Microthreads without Stackless?
Bryan Olson
fakeaddress at nowhere.org
Fri Sep 17 04:04:25 EDT 2004
David Mertz, Ph.D. wrote:
> It's too bad you didn't bother to READ my article at:
>
> http://gnosis.cx/publish/programming/charming_python_b5.html
>
> This is distinct from my other article that covers "weightless
> threads", though there is some overlap in the concepts.
I spent a couple hours going through the "weightless threads"
paper, and looking up the background including that one. I had
previously concluded that Python generators could not implement
what I wanted from real co-routines, so I was interested in
seeing if there was a reasonable implementation.

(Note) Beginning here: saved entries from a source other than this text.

(** * Automancy: the text-to-automation converter, embedded and verified

    The development follows the TypeScript sources:
    - [JS]: the fragment of the host language the converter relies on
      (strings, numbers, object literals, exceptions, the random source
      and the clock);
    - [RegExp]: a backtracking matcher for the regular expressions the
      sources write down;
    - [PatternMatcher], [TextAnalyzer]: src/parser;
    - [EffectGenerator], [RuleEngine]: the base synthesis engine;
    - [ComplexAbilityParser], [Phase2Converter]: the enhancement pipeline.

    The texts a conversion reads are sequences of code units below 256
    (Latin-1); what it writes may leave that range through [toUpperCase]
    and is a sequence of code units ([Text]).  Numbers are doubles: the
    integers among them, the infinities and NaN. *)

From Stdlib Require Import ZArith QArith Ascii String DecimalString Sorted.
From stdpp Require Import base option list strings gmap.

Set Warnings "-register-all".

Local Open Scope string_scope.
Local Open Scope Z_scope.
Local Open Scope nat_scope.
Local Open Scope list_scope.

(* ===================================================================== *)
(** ** The host language *)
(* ===================================================================== *)

Module JS.

(** A thrown value: an [Error] object carrying a message, or any other
    value, kept through its [String(...)] rendering. *)
Inductive Thrown :=
| ErrorObj (message : string)
| OtherValue (rendering : string).

(** The outcome of evaluating code that may throw. *)
Inductive Exn (A : Type) :=
| Ok (a : A)
| Throw (e : Thrown).
Arguments Ok {A} a.
Arguments Throw {A} e.

Definition bindE {A B} (m : Exn A) (k : A → Exn B) : Exn B :=
  match m with
  | Ok a => k a
  | Throw e => Throw e
  end.

(** [try { body } catch (e) { handler e }] *)
Definition tryCatch {A} (body : Exn A) (handler : Thrown → Exn A) : Exn A :=
  match body with
  | Ok a => Ok a
  | Throw e => handler e
  end.

(** [try { return onValue(body) } catch (e) { return onError(e) }] *)
Definition tryCatchValue {A B} (body : Exn A) (onValue : A → B) (onError : Thrown → B) : B :=
  match body with
  | Ok a => onValue a
  | Throw e => onError e
  end.

(** [error instanceof Error ? error.message : String(error)] *)
Definition errorText (e : Thrown) : string :=
  match e with
  | ErrorObj m => m
  | OtherValue s => s
  end.

(** Reading a property or calling a method on [undefined] throws. *)
Definition defined {A} (what : string) (o : option A) : Exn A :=
  match o with
  | Some a => Ok a
  | None => Throw (ErrorObj ("Cannot read properties of undefined (reading '" +:+ what +:+ "')"))
  end.

(** *** Characters *)

Definition code (c : ascii) : nat := nat_of_ascii c.

Definition between (lo hi : nat) (c : ascii) : bool :=
  (lo <=? code c) && (code c <=? hi).

Definition isDigit (c : ascii) : bool := between 48 57 c.
Definition isUpper (c : ascii) : bool := between 65 90 c.
Definition isLower (c : ascii) : bool := between 97 122 c.

(** [\w] *)
Definition isWordChar (c : ascii) : bool :=
  isDigit c || isUpper c || isLower c || (code c =? 95).

(** [\s] on code units below 256: TAB, LF, VT, FF, CR, space, NBSP. *)
Definition isSpace (c : ascii) : bool :=
  between 9 13 c || (code c =? 32) || (code c =? 160).

Definition isLineTerminator (c : ascii) : bool :=
  (code c =? 10) || (code c =? 13).

(** Upper-case Latin-1 letters other than the multiplication sign. *)
Definition isUpperLatin (c : ascii) : bool :=
  between 192 222 c && negb (code c =? 215).
Definition isLowerLatin (c : ascii) : bool :=
  between 224 254 c && negb (code c =? 247).

Definition lowerChar (c : ascii) : ascii :=
  if isUpper c || isUpperLatin c then ascii_of_nat (code c + 32) else c.

(** A code unit of a string the conversion writes. *)
Definition codeUnit (c : ascii) : N := N.of_nat (code c).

> While you do need a scheduler to control the branching, once you have
> this you get EXACTLY the same thing as coroutines in other languages.
> Specifically, you can branch from any generator, into the body of
> whatever other generator you wish.
Great; I'd love to have the same thing as real co-routines.
Here's the problem: I have a server that currently handles
multiple clients using one thread per connection. When a
client-handler needs to send or receive data, it simply reads or
writes to a file-like thing.
Now I want to handle twenty thousand clients, so I want to
replace my threads with co-routines. With real co-routines, I
can easily do that. I write an asynchronous I/O handler routine
that can wait on many files at once, perhaps with os.select().
I over-ride the file read and write procedures to initiate the
I/O, then yield. When I/O is ready on a file, the I/O handler
can switch back to the client-handler.
Importantly, I do *not* have to re-write all the functions in
every call chain that leads to a read or write. I just need the
I/O handler (which includes a kind of scheduler) at the top, and
I over-ride my file I/O calls at the bottom.
After reading your articles I am unable to see how generators,
even with your scheduler, offer any such capability.